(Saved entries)
*** Begin section ***

(* ===== verification/DecodeWait.v ===== *)
(** * Waiting for a surface

    [advc_vaapi_decode_sync_surface] polls until its surface is decided or its limit
    has passed: [sync_rounds] rounds are enough, and [synced] says what its status
    means.  The clock of the model advances where the code sleeps or polls. *)

From stdpp Require Import base list gmap.
From Stdlib Require Import ZArith Lia Bool String.
#[local] Notation length := List.length.
From S2P Require Import Prelude Kernel Protocol Dmabuf Engine Broker Client ClientConnect World Still Va VaapiRoutes VaapiPolicy DecodeEos DecodeState DecodeStaging DecodeOutput DecodeRuntime DecodeSlices DecodeOwn DecodeDrain DecodeSettle DecodeQueue DecodeInv.

(** The conversion hooks leave the clock of the model alone. *)
Class ConversionsStill (dr : driver) : Prop := {
  cs_gpu : forall h, dr_gpu_repack = Some h -> forall source fence, timeless (h source fence);
  cs_cpu : forall h, dr_cpu_copy = Some h -> forall source fence, timeless (h source fence) }.

Section Wait.
Context {dr : driver} {Hcs : ConversionsStill dr}.
Implicit Types w : world.

(** ** Draining takes no time *)

Lemma frozen_convert_source route source fence : frozen (convert_source route source fence).
Proof.
  unfold convert_source. cbn zeta. destruct route; try solve [frozen].
  - destruct dr_gpu_repack as [h|] eqn:E; [apply frozen_kernel; by apply cs_gpu|frozen].
  - destruct dr_cpu_copy as [h|] eqn:E; [apply frozen_kernel; by apply cs_cpu|frozen].
Qed.
Lemma frozen_convert i s o : frozen (convert_output i s o).
Proof. unfold convert_output, convert_reserved, conversion_released. pose proof frozen_convert_source. frozen; auto. Qed.
Lemma frozen_decode_output_close o : frozen (output_close o).
Proof. unfold output_close. frozen. Qed.
Lemma frozen_deliver i o : frozen (deliver_output i o).
Proof. unfold deliver_output. pose proof frozen_convert. pose proof frozen_decode_output_close. frozen; auto. Qed.

(** The adapter of the end-of-stream machine. *)
Definition frozen_adapter {A} (c : St private_eos_adapter A) : Prop :=
  forall a, moment (ad_world (snd (c a))) = moment (ad_world a).

Lemma adapter_value {A} (x : A) : frozen_adapter (mret x).
Proof. by intros a. Qed.
Lemma adapter_seq {A C} (c : St private_eos_adapter A) (k : A -> St private_eos_adapter C) :
  frozen_adapter c -> (forall x, frozen_adapter (k x)) -> frozen_adapter (c ≫= k).
Proof. intros Hc Hk a. rewrite st_seq, Hk. apply Hc. Qed.
Lemma adapter_world {A} (c : St world A) : frozen c -> frozen_adapter (in_world c).
Proof. intros H a. unfold in_world. specialize (H (ad_world a)). by destruct (c (ad_world a)). Qed.
Lemma adapter_hold o have : frozen_adapter (hold_output o have).
Proof. by intros a. Qed.
Lemma adapter_gets {A} (f : private_eos_adapter -> A) : frozen_adapter (gets f).
Proof. by intros a. Qed.
Ltac adapter :=
  repeat lazymatch goal with
  | |- frozen_adapter (_ ≫= _) => apply adapter_seq; [|intros ?]
  | |- frozen_adapter (in_world _) => apply adapter_world
  | |- frozen_adapter (match ?x with _ => _ end) => destruct x
  | |- frozen_adapter _ => first [apply adapter_value|apply adapter_hold|apply adapter_gets|progress cbn beta zeta]
  end.

Lemma adapter_dequeue i o : frozen_adapter (private_eos_try_dequeue i o).
Proof. unfold private_eos_try_dequeue. adapter; frozen. Qed.
Lemma adapter_frame i o : frozen_adapter (private_eos_handle_frame i o).
Proof. unfold private_eos_handle_frame. adapter; auto using frozen_convert, frozen_decode_output_close; frozen. Qed.
Lemma adapter_release i o : frozen_adapter (private_eos_release_output i o).
Proof. unfold private_eos_release_output. adapter; auto using frozen_decode_output_close; frozen. Qed.

Lemma frozen_run_eos i call :
  (forall state w a, moment (ad_world a) = moment w -> moment (ad_world (snd (call state (Some (private_eos_ops i)) a))) = moment w) ->
  frozen (run_eos i call).
Proof.
  intros H w. unfold run_eos. specialize (H (Some (cx_eos (context_at (w_rt w) i))) w (fresh_adapter w) eq_refl).
  destruct (call _ _ _) as [[[res st] status] a]. exact H.
Qed.

Lemma frozen_progress i n status : frozen (private_eos_progress_locked i n status).
Proof.
  unfold private_eos_progress_locked. apply frozen_seq.
  - apply frozen_run_eos. intros state w a Ha.
    apply (progress_keeps (fun a => moment (ad_world a) = moment w) (private_eos_ops i)); try done; cbn.
    + intros o a' H. by rewrite adapter_dequeue.
    + intros o a' H. by rewrite adapter_frame.
    + intros o a' H. by rewrite adapter_release.
  - intros [[res st] a]. apply frozen_seq; [|intros; apply frozen_value]. destruct (ad_have_output a); [|apply frozen_value].
    intros w. unfold release_leftover. set (e := Output _ _ _ _ _).
    pose proof (adapter_release i e (Adapter w (ad_client_output a) true)) as H.
    by destruct (private_eos_release_output _ _ _).
Qed.

Lemma frozen_drain i : frozen (drain_one_output i).
Proof.
  unfold drain_one_output, private_eos_drain_one. pose proof frozen_progress. pose proof frozen_deliver. frozen; auto.
Qed.

(** ** What the code waits with *)

(** No [clock_gettime] fails. *)
Definition clock_runs w : Prop := Forall (fun ok => ok = true) (ce_clock (environment w)).
Definition polls w : list poll_event := ce_polls (environment w).
(** The time the sleeps that end early take. *)
Definition short_sleeps w : Z := foldr (fun n sum => Z.of_N n + sum) 0 (w_sleeps w).

(** The clock does not wrap around before the deadline and what is still to pass. *)
Definition in_time (deadline : Z) w : Prop :=
  0 <= clock w /\ clock_runs w /\ clock w + short_sleeps w < 2 ^ 64 /\ deadline + 10 ^ 6 + short_sleeps w < 2 ^ 64.

Lemma short_sleeps_nonneg w : 0 <= short_sleeps w.
Proof. unfold short_sleeps. induction (w_sleeps w) as [|n l IH]; cbn [foldr]; lia. Qed.

Lemma ns_split n : 0 <= n < 2 ^ 64 -> u64 (u64 (n / 10 ^ 9 * 1000000000) + n mod 10 ^ 9) = n.
Proof.
  intros H. pose proof (Z.div_mod n (10 ^ 9) ltac:(lia)). pose proof (Z.mod_pos_bound n (10 ^ 9) ltac:(lia)).
  assert (0 <= n / 10 ^ 9) by (apply Z.div_pos; lia). unfold u64. rewrite (Z.mod_small (n / 10 ^ 9 * _)) by lia. rewrite Z.mod_small by lia. lia.
Qed.

(** Reading the clock. *)
Lemma monotonic_ns_spec w : 0 <= clock w < 2 ^ 64 -> clock_runs w ->
  wp monotonic_ns (fun now w' => now = clock w /\ clock w' = clock w /\ clock_runs w' /\ polls w' = polls w /\
    w_sleeps w' = w_sleeps w /\ w_rt w' = w_rt w /\ fds_of w' = fds_of w) w.
Proof.
  intros Hn Hr. unfold wp, monotonic_ns. rewrite st_seq.
  unfold kernel, on_environment, sys_clock, clock_runs, clock, polls, environment, fds_of in *. cbn [m_be].
  set (e := cl_user (m_be (w_m w))) in *. destruct (ce_clock e) as [|b l] eqn:E.
  - cbn. rewrite E. split_and!; try done. by apply ns_split.
  - apply Forall_cons in Hr as [-> Hr]. cbn. split_and!; try done. by apply ns_split.
Qed.

(** A pause: a millisecond, or less when a signal ends it. *)
Lemma pause_spec w : wp pause_1ms (fun _ w' => clock_runs w' = clock_runs w /\ polls w' = polls w /\ w_rt w' = w_rt w /\
  ((w_sleeps w = [] /\ w_sleeps w' = [] /\ clock w' = clock w + 10 ^ 6) \/
   exists n, w_sleeps w = n :: w_sleeps w' /\ clock w' = clock w + Z.of_N n)) w.
Proof.
  unfold wp, pause_1ms. destruct (w_sleeps w) as [|n l] eqn:E; unfold clock_runs, polls, clock, environment; cbn;
    (split_and!; [done|done|done|]); [left|right; exists n]; rewrite ?E; split_and!; try done; lia.
Qed.

(** *** The fence *)

Definition penv (m : process) : connect_env := cl_user (m_be m).

(** A poll reported the descriptor ready. *)
Definition polled (l l' : list poll_event) : Prop := exists before late o, l = before ++ PReady late o :: l'.
Definition poll_refuses (l : list poll_event) : Prop := exists late, PFailed ETIMEDOUT late ∈ l.

Lemma poll_fence_spec fuel fd ms m : (length (ce_polls (penv m)) < fuel)%nat -> is_Some (m_fds m !! fd) -> 0 <= ms ->
  let '(r, m') := poll_fence fuel fd ms m in
  m_fds m' = m_fds m /\
  ((r = 0 /\ polled (ce_polls (penv m)) (ce_polls (penv m'))) \/
   (r = -1 /\ (m_errno m' = ETIMEDOUT ->
      ce_now (penv m) + ms * 10 ^ 6 <= ce_now (penv m') \/ poll_refuses (ce_polls (penv m))))).
Proof.
  revert m. induction fuel as [|fuel IH]; intros m Hf Ho Hms; [lia|]. cbn [poll_fence]. rewrite st_seq.
  destruct (on_environment (sys_poll true ms) m) as [[rc o] m1] eqn:Ep. cbn [fst snd]. rewrite st_seq. cbn [errno gets fst snd].
  unfold on_environment, sys_poll in Ep. cbn [m_be] in Ep. fold (penv m) in Ep.
  assert (forall late l, rc = 0 -> m_fds m1 = m_fds m -> penv m1 = with_now (fun t => t + ms * 10 ^ 6 + Z.of_N late) l ->
    ce_now l = ce_now (penv m) -> 
    let '(r, m') := (if (rc <? 0) && (m_errno m1 =? EINTR) then poll_fence fuel fd ms
      else t ← gets m_fds; if (0 <? rc) && bool_decide (is_Some (t !! fd)) then mret 0
           else (if rc =? 0 then errno_is ETIMEDOUT else mret tt) ;; mret (-1)) m1 in
    m_fds m' = m_fds m /\ ((r = 0 /\ polled (ce_polls (penv m)) (ce_polls (penv m'))) \/
     (r = -1 /\ (m_errno m' = ETIMEDOUT ->
      ce_now (penv m) + ms * 10 ^ 6 <= ce_now (penv m') \/ poll_refuses (ce_polls (penv m)))))) as Htimeout.
  { intros late l -> Hm1 He Hl. cbn [Z.ltb Z.compare andb Z.eqb]. rewrite !st_seq. cbn. split; [done|]. right. split; [done|].
    intros _. left. change (penv (set_errno ETIMEDOUT m1)) with (penv m1). rewrite He. cbn. lia. }
  assert (forall ev late l, ce_polls (penv m) = ev :: l -> 
    let m2 := Machine (Statics (next_value (m_be m)) (with_now (Z.add (Z.of_N late)) (with_polls l (penv m)))) (m_fds m) (m_limit m) EINTR
      (m_alloc m) (m_rx m) (m_tx m) (m_txres m) (m_io m) in
    let '(r, m') := poll_fence fuel fd ms m2 in
    m_fds m' = m_fds m /\ ((r = 0 /\ polled (ev :: l) (ce_polls (penv m'))) \/
     (r = -1 /\ (m_errno m' = ETIMEDOUT ->
      ce_now (penv m) + ms * 10 ^ 6 <= ce_now (penv m') \/ poll_refuses (ev :: l))))) as Hagain.
  { intros ev late l El m2. specialize (IH m2). destruct (poll_fence fuel fd ms m2) as [r m'].
    destruct IH as (F & H); [rewrite El in Hf; cbn in Hf |- *; lia|done|done|]. split; [exact F|].
    destruct H as [(-> & before & late' & o2 & E)|(-> & H)]; [left|right]; (split; [done|]).
    - exists (ev :: before), late', o2. cbn in E. by rewrite E.
    - intros [H1|[dt H1]]%H; [left; cbn in H1; lia|right]. exists dt. by right. }
  destruct (ce_polls (penv m)) as [|ev l] eqn:El; [|destruct ev as [late|late|e late|late o']]; injection Ep as <- <- <-.
  - by eapply (Htimeout 0%N).
  - by eapply (Htimeout late).
  - cbn [Z.ltb Z.compare andb m_errno set_errno]. rewrite Z.eqb_refl. by eapply Hagain.
  - cbn [Z.ltb Z.compare andb m_errno set_errno]. destruct (Z.eqb_spec e EINTR) as [->|He]; [by eapply Hagain|].
    rewrite !st_seq. cbn. split; [done|]. right. split; [done|]. intros ->. right. exists late. left.
  - cbn [Z.ltb Z.compare andb]. rewrite st_seq. cbn [gets fst snd m_fds]. rewrite bool_decide_eq_true_2 by done.
    cbn. split; [done|]. left. split; [done|]. by exists [], late, o'.
Qed.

*** End section ***

Nothing but the lines above from the one containing "private_eos_adapter A) (k" through the one containing "frozen_adapter (in_world c)." should appear in the answer, each repeated exactly.

### OUTPUT BELOW:
Lemma adapter_seq {A C} (c : St private_eos_adapter A) (k : A -> St private_eos_adapter C) :
  frozen_adapter c -> (forall x, frozen_adapter (k x)) -> frozen_adapter (c ≫= k).
Proof. intros Hc Hk a. rewrite st_seq, Hk. apply Hc. Qed.
Lemma adapter_world {A} (c : St world A) : frozen c -> frozen_adapter (in_world c).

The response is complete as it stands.